__Data excerpts__.
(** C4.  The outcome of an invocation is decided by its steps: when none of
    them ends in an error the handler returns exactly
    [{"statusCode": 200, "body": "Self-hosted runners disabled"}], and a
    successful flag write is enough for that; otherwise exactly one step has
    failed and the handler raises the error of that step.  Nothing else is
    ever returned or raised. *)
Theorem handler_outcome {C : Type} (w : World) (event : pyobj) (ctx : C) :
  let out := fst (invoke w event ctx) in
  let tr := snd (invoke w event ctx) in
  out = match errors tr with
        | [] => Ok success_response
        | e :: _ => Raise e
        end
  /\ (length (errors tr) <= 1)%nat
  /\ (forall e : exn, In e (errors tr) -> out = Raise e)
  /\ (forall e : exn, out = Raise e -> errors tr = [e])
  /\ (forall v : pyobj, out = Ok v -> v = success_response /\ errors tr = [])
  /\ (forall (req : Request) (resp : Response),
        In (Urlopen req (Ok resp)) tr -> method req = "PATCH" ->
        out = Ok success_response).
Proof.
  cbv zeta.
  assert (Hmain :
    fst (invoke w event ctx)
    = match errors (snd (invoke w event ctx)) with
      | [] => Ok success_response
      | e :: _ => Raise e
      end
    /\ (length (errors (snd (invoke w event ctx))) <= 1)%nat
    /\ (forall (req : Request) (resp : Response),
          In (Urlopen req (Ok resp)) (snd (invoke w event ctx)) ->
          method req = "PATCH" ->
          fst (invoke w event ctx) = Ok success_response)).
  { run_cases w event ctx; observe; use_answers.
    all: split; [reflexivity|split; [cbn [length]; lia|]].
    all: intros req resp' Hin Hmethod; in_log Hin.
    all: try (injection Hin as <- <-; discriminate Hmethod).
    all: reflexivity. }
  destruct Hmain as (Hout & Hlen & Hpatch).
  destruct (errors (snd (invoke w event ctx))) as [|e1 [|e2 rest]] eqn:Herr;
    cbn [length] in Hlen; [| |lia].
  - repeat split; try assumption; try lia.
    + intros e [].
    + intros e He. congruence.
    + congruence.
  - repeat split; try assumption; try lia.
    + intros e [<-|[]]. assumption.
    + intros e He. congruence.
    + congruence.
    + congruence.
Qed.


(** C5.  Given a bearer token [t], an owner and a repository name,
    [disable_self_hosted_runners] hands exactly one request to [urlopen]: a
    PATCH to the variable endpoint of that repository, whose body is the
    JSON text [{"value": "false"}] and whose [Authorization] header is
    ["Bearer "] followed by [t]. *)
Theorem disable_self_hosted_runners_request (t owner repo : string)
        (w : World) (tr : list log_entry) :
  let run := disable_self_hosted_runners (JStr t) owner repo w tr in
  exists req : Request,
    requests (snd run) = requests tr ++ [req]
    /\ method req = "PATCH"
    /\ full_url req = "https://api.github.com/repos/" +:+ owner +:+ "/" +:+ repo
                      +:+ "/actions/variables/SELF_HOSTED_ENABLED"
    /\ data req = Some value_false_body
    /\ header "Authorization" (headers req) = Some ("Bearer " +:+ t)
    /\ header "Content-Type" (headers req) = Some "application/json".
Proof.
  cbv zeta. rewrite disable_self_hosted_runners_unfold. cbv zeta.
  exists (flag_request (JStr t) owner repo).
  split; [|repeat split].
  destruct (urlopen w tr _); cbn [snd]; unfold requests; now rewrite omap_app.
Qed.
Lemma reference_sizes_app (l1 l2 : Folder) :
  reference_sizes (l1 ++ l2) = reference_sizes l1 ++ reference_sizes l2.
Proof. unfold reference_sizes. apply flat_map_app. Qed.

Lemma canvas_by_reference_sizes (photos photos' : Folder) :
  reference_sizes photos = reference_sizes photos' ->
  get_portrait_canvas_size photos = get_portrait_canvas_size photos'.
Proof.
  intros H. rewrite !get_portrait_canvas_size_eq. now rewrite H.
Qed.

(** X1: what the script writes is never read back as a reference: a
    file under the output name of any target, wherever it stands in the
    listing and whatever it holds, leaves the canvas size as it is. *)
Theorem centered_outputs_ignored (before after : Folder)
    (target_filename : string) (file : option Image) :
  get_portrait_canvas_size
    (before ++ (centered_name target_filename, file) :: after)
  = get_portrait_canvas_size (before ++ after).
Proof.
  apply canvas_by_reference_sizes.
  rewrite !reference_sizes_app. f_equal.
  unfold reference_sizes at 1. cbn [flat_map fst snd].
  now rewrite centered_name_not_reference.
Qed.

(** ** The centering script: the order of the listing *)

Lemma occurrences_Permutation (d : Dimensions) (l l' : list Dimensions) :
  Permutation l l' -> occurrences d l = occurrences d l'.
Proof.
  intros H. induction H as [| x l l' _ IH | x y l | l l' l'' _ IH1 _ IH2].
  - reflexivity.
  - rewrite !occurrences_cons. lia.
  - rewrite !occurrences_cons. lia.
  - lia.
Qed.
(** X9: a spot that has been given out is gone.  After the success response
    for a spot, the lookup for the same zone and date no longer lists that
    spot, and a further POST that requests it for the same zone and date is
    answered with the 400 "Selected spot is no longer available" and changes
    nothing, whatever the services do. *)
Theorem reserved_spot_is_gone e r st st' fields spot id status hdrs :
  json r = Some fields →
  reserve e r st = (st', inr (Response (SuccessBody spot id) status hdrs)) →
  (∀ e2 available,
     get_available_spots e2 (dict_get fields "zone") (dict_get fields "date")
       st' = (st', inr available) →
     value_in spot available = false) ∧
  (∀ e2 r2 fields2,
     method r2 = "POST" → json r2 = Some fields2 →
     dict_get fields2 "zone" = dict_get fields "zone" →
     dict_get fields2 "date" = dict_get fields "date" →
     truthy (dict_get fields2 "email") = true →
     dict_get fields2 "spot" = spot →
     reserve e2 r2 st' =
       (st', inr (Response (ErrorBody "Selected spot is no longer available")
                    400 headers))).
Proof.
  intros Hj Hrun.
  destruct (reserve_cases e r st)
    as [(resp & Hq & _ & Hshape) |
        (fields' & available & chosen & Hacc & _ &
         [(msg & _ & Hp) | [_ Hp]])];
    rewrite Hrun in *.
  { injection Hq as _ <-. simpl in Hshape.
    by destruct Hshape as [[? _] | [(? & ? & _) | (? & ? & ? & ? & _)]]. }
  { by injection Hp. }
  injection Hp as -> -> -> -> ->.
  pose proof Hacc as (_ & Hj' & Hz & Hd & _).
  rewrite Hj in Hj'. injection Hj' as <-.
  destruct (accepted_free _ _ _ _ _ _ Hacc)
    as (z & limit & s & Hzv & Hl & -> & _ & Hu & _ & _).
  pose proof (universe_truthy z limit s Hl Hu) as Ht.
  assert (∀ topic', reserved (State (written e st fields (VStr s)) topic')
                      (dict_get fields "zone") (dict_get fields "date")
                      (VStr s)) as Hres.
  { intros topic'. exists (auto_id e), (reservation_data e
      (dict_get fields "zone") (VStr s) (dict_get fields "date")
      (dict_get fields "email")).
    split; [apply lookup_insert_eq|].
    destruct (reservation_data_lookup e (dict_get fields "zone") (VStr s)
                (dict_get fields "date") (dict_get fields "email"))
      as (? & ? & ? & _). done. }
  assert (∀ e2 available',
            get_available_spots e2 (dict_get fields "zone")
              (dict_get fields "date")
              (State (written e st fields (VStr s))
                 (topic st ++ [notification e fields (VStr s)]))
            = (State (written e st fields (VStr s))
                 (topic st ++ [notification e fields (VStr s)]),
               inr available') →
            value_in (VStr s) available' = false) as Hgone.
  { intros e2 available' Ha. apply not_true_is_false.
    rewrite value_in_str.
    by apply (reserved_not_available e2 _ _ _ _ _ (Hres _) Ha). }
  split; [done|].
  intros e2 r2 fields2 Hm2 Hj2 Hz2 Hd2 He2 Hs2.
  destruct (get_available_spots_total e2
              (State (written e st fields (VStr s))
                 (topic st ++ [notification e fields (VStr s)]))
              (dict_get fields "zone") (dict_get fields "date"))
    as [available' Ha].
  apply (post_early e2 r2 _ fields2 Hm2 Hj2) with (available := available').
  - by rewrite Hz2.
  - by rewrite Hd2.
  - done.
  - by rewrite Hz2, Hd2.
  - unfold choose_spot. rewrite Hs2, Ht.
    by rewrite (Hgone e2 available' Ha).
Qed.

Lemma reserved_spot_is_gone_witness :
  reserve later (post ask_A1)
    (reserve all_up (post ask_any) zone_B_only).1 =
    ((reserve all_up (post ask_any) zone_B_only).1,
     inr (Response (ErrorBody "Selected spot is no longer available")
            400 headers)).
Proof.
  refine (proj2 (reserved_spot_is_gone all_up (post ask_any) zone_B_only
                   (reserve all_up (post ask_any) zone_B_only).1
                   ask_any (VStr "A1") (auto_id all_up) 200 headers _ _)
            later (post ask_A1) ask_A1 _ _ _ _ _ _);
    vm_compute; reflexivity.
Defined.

* * *

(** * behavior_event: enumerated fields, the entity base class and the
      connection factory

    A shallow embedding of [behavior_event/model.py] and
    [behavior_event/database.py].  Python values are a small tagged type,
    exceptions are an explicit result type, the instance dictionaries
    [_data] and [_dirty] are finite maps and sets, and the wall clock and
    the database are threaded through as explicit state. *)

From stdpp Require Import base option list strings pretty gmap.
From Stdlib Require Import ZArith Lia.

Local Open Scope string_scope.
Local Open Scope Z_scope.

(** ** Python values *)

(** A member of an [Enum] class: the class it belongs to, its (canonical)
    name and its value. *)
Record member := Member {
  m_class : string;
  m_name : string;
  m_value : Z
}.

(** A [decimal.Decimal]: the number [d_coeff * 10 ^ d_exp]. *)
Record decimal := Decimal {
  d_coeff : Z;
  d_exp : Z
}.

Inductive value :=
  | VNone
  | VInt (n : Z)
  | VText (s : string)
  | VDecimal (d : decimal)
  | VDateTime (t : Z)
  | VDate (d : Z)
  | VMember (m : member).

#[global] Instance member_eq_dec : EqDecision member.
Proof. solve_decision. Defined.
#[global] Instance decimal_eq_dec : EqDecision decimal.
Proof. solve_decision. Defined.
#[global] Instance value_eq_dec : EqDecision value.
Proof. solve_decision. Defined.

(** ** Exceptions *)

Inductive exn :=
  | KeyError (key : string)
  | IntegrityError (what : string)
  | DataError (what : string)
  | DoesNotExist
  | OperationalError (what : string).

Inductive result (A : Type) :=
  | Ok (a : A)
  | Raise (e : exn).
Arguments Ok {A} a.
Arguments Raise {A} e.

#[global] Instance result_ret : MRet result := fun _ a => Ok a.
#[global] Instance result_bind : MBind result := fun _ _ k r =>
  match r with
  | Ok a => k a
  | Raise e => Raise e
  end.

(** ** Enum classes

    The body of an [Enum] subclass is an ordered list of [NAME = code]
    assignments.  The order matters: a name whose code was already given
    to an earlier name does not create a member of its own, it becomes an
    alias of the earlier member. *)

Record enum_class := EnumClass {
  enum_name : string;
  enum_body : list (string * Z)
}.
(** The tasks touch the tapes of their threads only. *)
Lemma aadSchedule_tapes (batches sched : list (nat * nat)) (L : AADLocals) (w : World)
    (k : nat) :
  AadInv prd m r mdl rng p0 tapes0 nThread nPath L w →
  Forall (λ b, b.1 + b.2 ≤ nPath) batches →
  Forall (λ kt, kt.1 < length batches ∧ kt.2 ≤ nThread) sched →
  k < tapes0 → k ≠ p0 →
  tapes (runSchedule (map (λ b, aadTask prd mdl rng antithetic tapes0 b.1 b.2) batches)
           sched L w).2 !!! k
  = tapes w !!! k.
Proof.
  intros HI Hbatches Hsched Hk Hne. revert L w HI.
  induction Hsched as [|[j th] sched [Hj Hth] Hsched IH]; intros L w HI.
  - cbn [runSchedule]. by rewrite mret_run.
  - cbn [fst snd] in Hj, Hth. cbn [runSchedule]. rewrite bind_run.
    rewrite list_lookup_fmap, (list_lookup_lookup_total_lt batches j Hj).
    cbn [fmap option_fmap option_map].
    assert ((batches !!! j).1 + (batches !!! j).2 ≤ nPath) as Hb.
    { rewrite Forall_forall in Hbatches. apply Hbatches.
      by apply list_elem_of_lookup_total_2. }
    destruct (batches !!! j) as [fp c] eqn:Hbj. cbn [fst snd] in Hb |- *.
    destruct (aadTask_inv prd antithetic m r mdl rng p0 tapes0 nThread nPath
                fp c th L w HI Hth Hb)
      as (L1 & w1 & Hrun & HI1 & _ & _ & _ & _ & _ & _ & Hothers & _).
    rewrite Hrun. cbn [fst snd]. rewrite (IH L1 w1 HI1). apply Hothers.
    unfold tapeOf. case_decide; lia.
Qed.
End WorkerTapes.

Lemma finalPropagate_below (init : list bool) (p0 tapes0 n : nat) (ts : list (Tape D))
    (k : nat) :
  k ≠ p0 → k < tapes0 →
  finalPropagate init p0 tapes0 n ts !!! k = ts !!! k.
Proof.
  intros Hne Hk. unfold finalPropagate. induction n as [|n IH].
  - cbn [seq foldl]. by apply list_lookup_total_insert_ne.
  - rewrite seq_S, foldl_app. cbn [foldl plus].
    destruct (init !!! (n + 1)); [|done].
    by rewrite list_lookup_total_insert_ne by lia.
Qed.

__Instructions for the task__. Take the stretch of lines above from the one containing "as (? & ? & ? & _). done." through the one containing "reserve later (post ask_A1)" and repeat it exactly, adding no other line.

__Exercise output__.
      as (? & ? & ? & _). done. }
  assert (∀ e2 available',
            get_available_spots e2 (dict_get fields "zone")
              (dict_get fields "date")
              (State (written e st fields (VStr s))
                 (topic st ++ [notification e fields (VStr s)]))
            = (State (written e st fields (VStr s))
                 (topic st ++ [notification e fields (VStr s)]),
               inr available') →
            value_in (VStr s) available' = false) as Hgone.
  { intros e2 available' Ha. apply not_true_is_false.
    rewrite value_in_str.
    by apply (reserved_not_available e2 _ _ _ _ _ (Hres _) Ha). }
  split; [done|].
  intros e2 r2 fields2 Hm2 Hj2 Hz2 Hd2 He2 Hs2.
  destruct (get_available_spots_total e2
              (State (written e st fields (VStr s))
                 (topic st ++ [notification e fields (VStr s)]))
              (dict_get fields "zone") (dict_get fields "date"))
    as [available' Ha].
  apply (post_early e2 r2 _ fields2 Hm2 Hj2) with (available := available').
  - by rewrite Hz2.
  - by rewrite Hd2.
  - done.
  - by rewrite Hz2, Hd2.
  - unfold choose_spot. rewrite Hs2, Ht.
    by rewrite (Hgone e2 available' Ha).
Qed.

Lemma reserved_spot_is_gone_witness :
  reserve later (post ask_A1)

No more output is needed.